(** * Backtracking line search (openmdao/solvers/nl_btlinesearch.py)

    A shallow embedding of [BacktrackingLineSearch] and of the vector test
    [test_dot], with the properties stated for them.

    Conventions of the embedding.

    - Scalars.  Python floats are read in exact arithmetic, as canonical
      rationals ([Qc]): every finite double is such a rational, the
      operations are the exact ones, and rounding, infinities and
      not-a-number are outside the model.
    - Vector objects live in a store ([heap]) and are named by references
      ([loc]); [system._outputs] and [system._vectors['output']['']] are
      references, so in-place mutation and aliasing are visible.
    - A method is a computation in a state-and-exception monad over [world]
      (the store, the solver object and a log of the calls it issues).
    - The options registry is a dictionary from option names to values. *)

From Stdlib Require Import ZArith QArith Qcanon.
From stdpp Require Import base numbers gmap strings list pretty sorting.

Open Scope Qc_scope.
Open Scope string_scope.

(** ** Vectors: the data level *)

Module Vector.

Definition vec : Type := list Qc.

(** Modelled from the spec: the vector class is not among the sources
    (only its test is).  Section 4.1: [add_scaled(alpha, other)] is
    [self <- self + alpha * other], element-wise.  The contract leaves
    operands of different layout undefined and does not validate them;
    here the result stops at the shorter operand. *)
Definition add_scal_vec (alpha : Qc) (self other : vec) : vec :=
  zip_with (fun x d => x + alpha * d) self other.

(** Modelled from the spec: [set_const(value)] fills every element with
    [value]; the layout is kept. *)
Definition set_const (value : Qc) (self : vec) : vec :=
  (fun _ => value) <$> self.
● ● ● ● ● ● ●
> **Exercise requirements**
Copy exactly, and only, the lines from the one containing "Open Scope string_scope." through the last line of the listing.

> **Exercise response**
Open Scope string_scope.

(** ** Vectors: the data level *)

Module Vector.

Definition vec : Type := list Qc.

(** Modelled from the spec: the vector class is not among the sources
    (only its test is).  Section 4.1: [add_scaled(alpha, other)] is
    [self <- self + alpha * other], element-wise.  The contract leaves
    operands of different layout undefined and does not validate them;
    here the result stops at the shorter operand. *)
Definition add_scal_vec (alpha : Qc) (self other : vec) : vec :=
  zip_with (fun x d => x + alpha * d) self other.

(** Modelled from the spec: [set_const(value)] fills every element with
    [value]; the layout is kept. *)
Definition set_const (value : Qc) (self : vec) : vec :=
  (fun _ => value) <$> self.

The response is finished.